* _What you are asked to do_: First find the line with "row's stream and" in the entries below, then set down exactly every line through the line with "<$> firsts (action_group", that line included.

* _Records to process_:
(** A loader shows all rows of the list, or nothing if there is one that it cannot read. *)
Lemma all_rows_read {A} (P : jsval → Prop) (f : jsval → outcome A) rows :
  (∀ row, P row → ∃ a, f row = Ok a) → Forall P rows → ∃ l, all_rows f rows = Ok l.
Proof.
  intros Hf. induction 1 as [|row rows Hrow _ (l & IH)]; cbn [all_rows]; [by eexists|]. destruct (Hf row Hrow) as [a ->].
  cbn [mbind outcome_bind]. rewrite IH. by eexists.
Qed.
Lemma loaded_rows (P : jsval → Prop) (f : jsval → outcome SpotlightAction) (name : str) (r : ListReply) :
  (∀ row, P row → ∃ a, f row = Ok a) →
  (no_throw (rows ← rows_of name r; all_rows f rows) = [] ∧ (∀ rows, rows_of name r = Ok rows → ¬ Forall P rows))
  ∨ ∃ rows, rows_of name r = Ok rows ∧ Forall2 (λ row a, f row = Ok a) rows (no_throw (rows ← rows_of name r; all_rows f rows)).
Proof.
  intros Hf. destruct (rows_of _ r) as [rows|m] eqn:Er; cbn [mbind outcome_bind]; [|by left].
  destruct (all_rows f rows) as [out|m] eqn:Ea; cbn [no_throw].
  - right. exists rows. split; [done|]. by apply all_rows_all.
  - left. split; [done|]. intros rows' [= <-] HP. destruct (all_rows_read P f rows Hf HP) as [l E]. by rewrite E in Ea.
Qed.

(** The fields of a row of the list of streams: its name, its mapping ([unknown] if it has none), its source table. *)
Definition stream_row (row : jsval) (i m t : str) : Prop :=
  get_prop #"stream" row = Ok (VStr i)
  ∧ (get_prop #"mapping" row = Ok (VStr m) ∨ ∃ v, get_prop #"mapping" row = Ok v ∧ is_nullish v = true ∧ m = #"unknown")
  ∧ (∃ v, get_prop #"source_table" row = Ok v ∧ t = if is_nullish v then [] else text_of v).

Lemma stream_action_opens row a :
  stream_action row = Ok a →
  ∃ i m t, stream_row row i m t ∧ label a = i ∧ action_group a = #"Streams" ∧ onClick a = OnTabs (AOpenStreamDetail m t i).
Proof.
  unfold stream_action. intros (s & Hs & H)%outcome_bind_Ok. apply outcome_bind_Ok in H as (d & Hd & H).
  apply outcome_bind_Ok in H as (m & Hm & H). apply outcome_bind_Ok in H as (t & Ht & H). apply outcome_bind_Ok in H as (s' & Hs' & H).
  apply outcome_bind_Ok in H as (m' & Hm' & H). apply outcome_bind_Ok in H as (d' & _ & H). injection H as <-.
  destruct s as [| | | | |s| |]; try discriminate Hs'. cbn [label action_id action_group onClick text_of].
  exists s, (if is_nullish m then #"unknown" else text_of m), (if is_nullish t then [] else text_of t). split; [|done].
  split; [done|]. rewrite Hm, Ht. split; [|by eexists]. unfold or_empty in Hm'. destruct (is_nullish m) eqn:En; [right; by eexists|left].
  by destruct m; try discriminate Hm'.
Qed.
Lemma mapping_action_opens row a :
  mapping_action row = Ok a →
  ∃ n, get_prop #"name" row = Ok (VStr n) ∧ action_id a = #"mapping-" ++ n ∧ action_group a = #"Mappings" ∧ onClick a = OnTabs AOpenStreamManager.
Proof.
  unfold mapping_action. intros (n & Hn & H)%outcome_bind_Ok. apply outcome_bind_Ok in H as (t & Ht & H).
  apply outcome_bind_Ok in H as (n' & Hn' & H). apply outcome_bind_Ok in H as (t' & _ & H). injection H as <-.
  destruct n as [| | | | |n| |]; try discriminate Hn'. by exists n.
Qed.

(** The tab of a stream that had none. *)
Lemma stream_tab m t i s :
  groups_ok (groups s) → has_tab (#"stream:" ++ m ++ #":" ++ i) (groups s) = false →
  tabs_of KResults (groups (openStreamDetail m t i s))
  = tabs_of KResults (groups s) ++ [MkTab (#"stream:" ++ m ++ #":" ++ i) #"results" i (Some m) (PStreamDetail m t i)].
Proof.
  intros Hok Hn. unfold openStreamDetail, setState. rewrite Hn.
  match goal with |- context [place_result ?tab _] => destruct (place_result_nonempty tab (groups s)) as [Hp Hp']; [by apply groups_ok_nonempty|] end.
  rewrite ensureWelcome_nonempty by done. cbn [groups]. by apply place_result_tabs.
Qed.

(** *** What a click does *)

(** A click on the action of a row of the streams: the tab of that stream and mapping is in front; if there was none, it is
    a new one behind the results, of the source table of the row. *)
Definition opens_stream (docs_has : str → bool) (s : TabsSnapshot) (row : jsval) (a : SpotlightAction) : Prop :=
  ∃ i m t, stream_row row i m t ∧ label a = i ∧ action_group a = #"Streams"
    ∧ opened (click docs_has a s) (#"stream:" ++ m ++ #":" ++ i)
    ∧ (has_tab (#"stream:" ++ m ++ #":" ++ i) (groups s) = false →
       tabs_of KResults (groups (click docs_has a s))
       = tabs_of KResults (groups s) ++ [MkTab (#"stream:" ++ m ++ #":" ++ i) #"results" i (Some m) (PStreamDetail m t i)]).
Definition opens_manager (docs_has : str → bool) (s : TabsSnapshot) (row : jsval) (a : SpotlightAction) : Prop :=
  ∃ n, get_prop #"name" row = Ok (VStr n) ∧ action_id a = #"mapping-" ++ n ∧ action_group a = #"Mappings"
    ∧ opened (click docs_has a s) #"settings:streams".
(** The rows of a list, each with its action, in order; or no action, if the list or one of its rows cannot be read. *)
Definition all_or_none (rel : jsval → SpotlightAction → Prop) (P : jsval → Prop) (name : str) (r : ListReply) (l : list SpotlightAction) : Prop :=
  (l = [] ∧ ∀ rows, rows_of name r = Ok rows → ¬ Forall P rows) ∨ ∃ rows, rows_of name r = Ok rows ∧ Forall2 rel rows l.

Lemma stream_click docs_has s row a : groups_ok (groups s) → stream_action row = Ok a → opens_stream docs_has s row a.
Proof.
  intros Hok (i & m & t & Hr & Hl & Hg & Hc)%stream_action_opens. exists i, m, t. unfold click. rewrite Hc. cbn [run].
  repeat (split; [done|]). split; [by apply openStreamDetail_opened|by apply stream_tab].
Qed.
Lemma mapping_click docs_has s row a : groups_ok (groups s) → mapping_action row = Ok a → opens_manager docs_has s row a.
Proof.
  intros Hok (n & Hn & Hi & Hg & Hc)%mapping_action_opens. exists n. unfold click. rewrite Hc. cbn [run]. repeat (split; [done|]).
  by apply open_in_settings_opened.
Qed.
Lemma static_click docs_has s a act :
  groups_ok (groups s) → groups s ≠ [] → a ∈ STATIC_ACTIONS → onClick a = OnTabs act →
  (∃ id, opened (click docs_has a s) id)
  ∨ (lands act s = false ∧ ∃ id, click docs_has a s = MkSnapshot (groups s) (Some id) ∧ has_tab id (groups s) = false).
Proof.
  intros Hok Hne Ha E. unfold click. rewrite E. destruct (lands act s) eqn:Hl; [left|right].
  - apply opening_opened; [done| | |done]; unfold STATIC_ACTIONS in Ha;
      repeat (apply elem_of_cons in Ha as [->|Ha]; [cbn [onClick] in E; first [discriminate E|injection E as <-; done]|]);
      by apply elem_of_nil in Ha.
  - split; [done|]. by apply missed_focus.
Qed.

(** C37: The palette shows exactly the actions whose label, description, group and keywords, joined by spaces, contain the trimmed query
    in either case, so those with a field that contains it, and those that contain it only across fields (the comment of
    [matchActions] names the first only); streams and mappings only behind two characters; each group once, in the order of its first
    action and with its actions in theirs.  In a reachable workspace a static action puts a tab in front, or only moves the focus where its
    group lacks the tab.  The lists of streams and mappings add an action for each row in their order, or none if the list or one of its rows cannot be read: that of a stream puts the tab of the
    row's stream and mapping in front, a new one with the row's source table if there was none; that of a mapping the stream manager. *)
Theorem palette_exact docs_has streams mappings query s :
  reachable docs_has s →
  groupBy (visibleActions (loaded_actions streams mappings) query)
  = group_of_key (visibleActions (loaded_actions streams mappings) query)
      <$> firsts (action_group <$> visibleActions (loaded_actions streams mappings) query)
  ∧ (∀ a, a ∈ visibleActions (loaded_actions streams mappings) query ↔
       a ∈ loaded_actions streams mappings ∧ (2 ≤ length query ∨ dynamic_group (action_group a) = false)
       ∧ (to_lower (trim query) = [] ∨ includes (to_lower (trim query)) (haystack a) = true))
  ∧ (∀ a f, f ∈ search_fields a → includes (to_lower (trim query)) (to_lower f) = true → includes (to_lower (trim query)) (haystack a) = true)
  ∧ (∀ a act, a ∈ STATIC_ACTIONS → onClick a = OnTabs act →
       (∃ id, opened (click docs_has a s) id)
       ∨ (lands act s = false ∧ ∃ id, click docs_has a s = MkSnapshot (groups s) (Some id) ∧ has_tab id (groups s) = false))
  ∧ all_or_none (opens_stream docs_has s) stream_readable #"streams" streams (buildStreamActions streams)
  ∧ all_or_none (opens_manager docs_has s) mapping_readable #"mappings" mappings (buildMappingActions mappings).
Proof.
  intros Hr. destruct (reachable_inv docs_has s Hr) as (Hok & Hne & _).
  split; [apply groupBy_exact|]. split; [intros a; apply elem_of_visible|]. split; [intros a f; apply field_in_haystack|].
  split; [intros a act; by apply static_click|]. split.
  - destruct (loaded_rows stream_readable stream_action #"streams" streams stream_row_read) as [H|(rows & Hrows & H)]; [by left|right]. exists rows. split; [done|].
    eapply Forall2_impl; [exact H|]. intros row a. by apply stream_click.
  - destruct (loaded_rows mapping_readable mapping_action #"mappings" mappings mapping_row_read) as [H|(rows & Hrows & H)]; [by left|right]. exists rows. split; [done|].
    eapply Forall2_impl; [exact H|]. intros row a. by apply mapping_click.
Qed.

* _Completed exercise_:
    row's stream and mapping in front, a new one with the row's source table if there was none; that of a mapping the stream manager. *)
Theorem palette_exact docs_has streams mappings query s :
  reachable docs_has s →
  groupBy (visibleActions (loaded_actions streams mappings) query)
  = group_of_key (visibleActions (loaded_actions streams mappings) query)
      <$> firsts (action_group <$> visibleActions (loaded_actions streams mappings) query)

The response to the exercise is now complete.